DENPASAR- Tak semua ‘pelamar’ kursi Dewan Perwakilan Daerah (DPD) RI asal Bali berpikir keikutsertaan sejumlah tokoh sepuh di Bali menggusur kesempatan para pendaftar muda.
Salah satunya yang berpikir demikian adalah I Gusti Ngurah Harta. Pinisepuh Perguruan Sandi Murti Indonesia yang telah terdaftar di KPU Bali setelah
menyerahkan dukungan berupa 4.055 KTP itu menganggap sah-sah saja nama-nama pesohor seperti AA Ngurah Oka Ratmadi alias Cok Rat,
Made Mangku Pastika, dan AA Gede Agung kembali turun ke gelanggang politik, khususnya melalui tiket DPD RI.
“Persoalan ada Pak Mangku dan lain sebagainya itu, mereka semua sahabat. Jadi kita tidak pernah berpikir bahwa itu adalah lawan yang berat. siapapun lawan yang menang, mereka adalah putra-putra terbaik Bali,” ujar Ngurah Harta.
Meski demikian, Ngurah Harta menekankan empat orang yang nantinya akan mewakili Bali selayaknya paham pada situasi bahwa kini Indonesia sedang
berada dalam masa transisi sebagai akibat dari statement-statement pejabat yang memancing perdebatan berkepanjangan di masyarakat.
Oleh karena itu, peran yang diemban para senator asal Bali tidaklah ringan. “Saya maju ke DPD untuk mewujudkan DPD RI sebagai lembaga legislatif yang kuat,
setara, dan efektif dalam rangka menyampaikan aspirasi rakyat, khususnya masyarakat Bali dalam kehidupan yang lebih bermartabat, sejahtera, dan berkeadilan,” ucapnya.
Ditegaskannya selama ini DPD RI ada namun seolah-olah tidak ada. “Jadi objek penyerta saja. Padahal banyak sekali persoalan di Bali yang harus diselesaikan
oleh perwakilan kita yang duduk di DPD RI. Persoalan adat sebenarnya api dalam sekam di Bali. Itu yang harus dituntaskan,” paparnya.
Ngurah Harta merinci, aturan-aturan adat di Bali idealnya dituntaskan dalam bentuk lembaga yang disahkan oleh negara sehingga bisa menunjang keutuhan NKRI. Kenapa demikian?
Ngurah Harta menyebut kini antara lembaga adat yang satu dengan yang lain di Bali tidak sama dan kerapkali memicu gesekan.
“Ada pecalang, tapi begitu kuat sehingga menjadi dominan dan arogan.

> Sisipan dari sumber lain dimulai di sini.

Lemma paired_below_step n i a ts m ags :
  (i < n)%nat -> ags !! i = Some a -> a.(ar_field).(f_Name) = AverageFieldName -> paired_below n i ags ->
  paired_below n (S i) (appendDependencies [CountFieldName; SumFieldName] i ts m (<[i := mkAggRequest a.(ar_field) ts a.(ar_dependencyIndexes)]> ags)).2.
Proof.
  intros Hin Hi Ha [Hlen Hp]. set (a0 := mkAggRequest (ar_field a) ts (ar_dependencyIndexes a)). set (ags0 := <[i := a0]> ags).
  assert (ags0 !! i = Some a0) as Hi0 by (apply list_lookup_insert_eq; by eapply lookup_lt_Some).
  assert (keeps ags ags0) as Hk0. { intros b [j Hj]%list_elem_of_lookup_1 Hb. apply list_elem_of_lookup. exists j. unfold ags0.
    destruct (decide (j = i)) as [->|Hne]; [congruence|]. by rewrite list_lookup_insert_ne. }
  assert (length ags0 = length ags) as Hl0 by apply length_insert.
  cbn [appendDependencies]. destruct (appendIfNotExists CountFieldName ts ags0 m) as [[m1 g1] d1] eqn:E1.
  destruct (paired_below_one i a0 ts d1 m ags0 g1 CountFieldName m1 ltac:(done) Hi0 Ha E1) as (Hk1 & Hl1 & Hi1 & Hh1 & Hn1).
  change (alter _ i g1) with (alter (depends [f_Index (ar_field d1)]) i g1). set (ags1 := alter (depends [f_Index (ar_field d1)]) i g1) in *.
  destruct (appendIfNotExists SumFieldName ts ags1 m1) as [[m2 g2] d2] eqn:E2.
  destruct (paired_below_one i _ ts d2 m1 ags1 g2 SumFieldName m2 ltac:(done) Hi1 Ha E2) as (Hk2 & Hl2 & Hi2 & Hh2 & Hn2).
  change (alter _ i g2) with (alter (depends [f_Index (ar_field d2)]) i g2). set (ags2 := alter (depends [f_Index (ar_field d2)]) i g2) in *.
  cbn [snd]. split; [lia|]. assert (keeps ags ags2) as Hk by (eapply ags_keeps_trans; [exact Hk0|]; by eapply ags_keeps_trans).
  destruct (Hp i a Hi) as (_ & Hd & _). specialize (Hd (le_n _)).
  intros j b Hj. destruct (decide (j = i)) as [->|Hne].
  - rewrite Hi2 in Hj. injection Hj as <-. split; [|split; lia]. intros _. unfold paired. cbn [depends ar_field a0 ar_targets ar_dependencyIndexes].
    rewrite Ha, String.eqb_refl, Hd. eexists _, _. split; [reflexivity|]. split; [apply (has_keeps ags1); [done|exact Hk2|exact Hh1]|exact Hh2].
  - assert (ags !! j = Some b \/ (length ags <= j)%nat /\ f_Name (ar_field b) <> AverageFieldName /\ ar_dependencyIndexes b = []) as [Hb|(Hlj & Hnb & Hdb)].
    { destruct (Hn2 j b Hne Hj) as [Hj1|(? & -> & ?)]; [|right; split; [lia|by split]].
      destruct (Hn1 j b Hne Hj1) as [Hj0|(? & -> & ?)]; [|right; split; [lia|by split]]. left. unfold ags0 in Hj0. by rewrite list_lookup_insert_ne in Hj0. }
    + destruct (Hp j b Hb) as (H1 & H2 & H3). split; [intros Hji; eapply paired_keeps; [exact Hk|]; apply H1; lia|]. split; [intros; apply H2; lia|done].
    + split; [intros; lia|]. by split.
Qed.

Lemma underlying_paired n i ags m m' ags' :
  paired_below (i + n) i ags -> appendUnderlyingAggregates n i ags m = (m', Ok ags') -> Forall (paired ags') ags'.
Proof.
  revert i ags m. induction n as [|n IH]; intros i ags m Hp; cbn [appendUnderlyingAggregates].
  - intros [= _ <-]. apply Forall_lookup. intros j b Hj. destruct Hp as [_ Hp]. destruct (Hp j b Hj) as (H1 & H2 & H3).
    destruct (decide (j < i)%nat); [by apply H1|]. unfold paired. destruct (String.eqb_spec (f_Name (ar_field b)) AverageFieldName) as [E|_].
    + destruct H3; [lia|done].
    + apply H2. lia.
  - destruct (ags !! i) as [a|] eqn:Ea; [|apply lookup_ge_None in Ea; destruct Hp; lia].
    unfold aggregateDependencies. destruct (String.eqb_spec (f_Name (ar_field a)) AverageFieldName) as [Ha|Ha].
    + unfold mbind, mlift. destruct (rmap _ (ar_targets a)) as [ts| |]; [|done|done].
      pose proof (paired_below_step (i + S n) i a ts m ags ltac:(lia) Ea Ha Hp) as Hs.
      destruct (appendDependencies _ i ts m _) as [m1 ags1]. apply IH. by replace (S i + n)%nat with (i + S n)%nat by lia.
    + apply IH. destruct Hp as [Hl Hp]. split; [lia|]. intros j b Hj. destruct (Hp j b Hj) as (H1 & H2 & H3). split; [|split; [intros; apply H2; lia|intros; apply H3; lia]].
      intros Hji. destruct (decide (j = i)) as [->|]; [|apply H1; lia]. rewrite Ea in Hj. injection Hj as ->. unfold paired.
      rewrite (proj2 (String.eqb_neq _ _) Ha). by apply H2.
Qed.

(** ** The aggregates that are mapped *)

Definition not_agg (r : Requestable) : Prop := match r with RAggregate _ => False | _ => True end.

Definition child_name (t : AggregateTarget) : string := default "" (f_Name <$> t.(at_ChildTarget)).

(** An aggregate is the one of a request, with these dependencies. *)
Definition made_from (a : aggregateRequest) (deps : list nat) (g : Aggregate) : Prop :=
  g.(ag_Field) = a.(ar_field) /\ child_name <$> g.(ag_AggregateTargets) = childExternalName <$> a.(ar_targets) /\ g.(ag_Dependencies) = deps.

(** The fields without the dependencies. *)
Definition unpaired (r : Requestable) : Requestable :=
  match r with RAggregate a => RAggregate (mkMAggregate a.(ag_Field) a.(ag_AggregateTargets) []) | r => r end.

Lemma same_names ts ts' : Forall2 same_target ts ts' -> childExternalName <$> ts = childExternalName <$> ts'.
Proof. induction 1 as [|t t' ts ts' [_ Ht] _ IH]; [done|]. cbn. by rewrite Ht, IH. Qed.

Section Averages.
Variable getCollectionDesc : string -> result CollectionDescription.

Section AverageSteps.
Variable toSel : nat -> rSelect -> string -> result Select.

Untuk itu harus ada peraturan yang jelas
karena pecalang bagian dari adat. Tujuannya agar tidak menjadi arogan dan mengambil alih fungsi polisi yang sebenarnya,” ungkapnya.
Ngurah Harta memandang DPD RI seharusnya bisa menjadi saudara kembar DPR RI. Namun sayangnya hal tersebut tidak terjadi.
“DPD RI tidak berfungsi ternyata. Kita ingin DPD RI berfungsi sesuai dengan tanggung jawab yang diberikan. Terutama dalam hal terkait undang-undang yang ada sangkut pautnya
dengan kedaerahan. Adat diakui dalam negara kita. Hukum adat yang mesti harus diperkuat dan diakui lebih oleh negara,”tegasnya.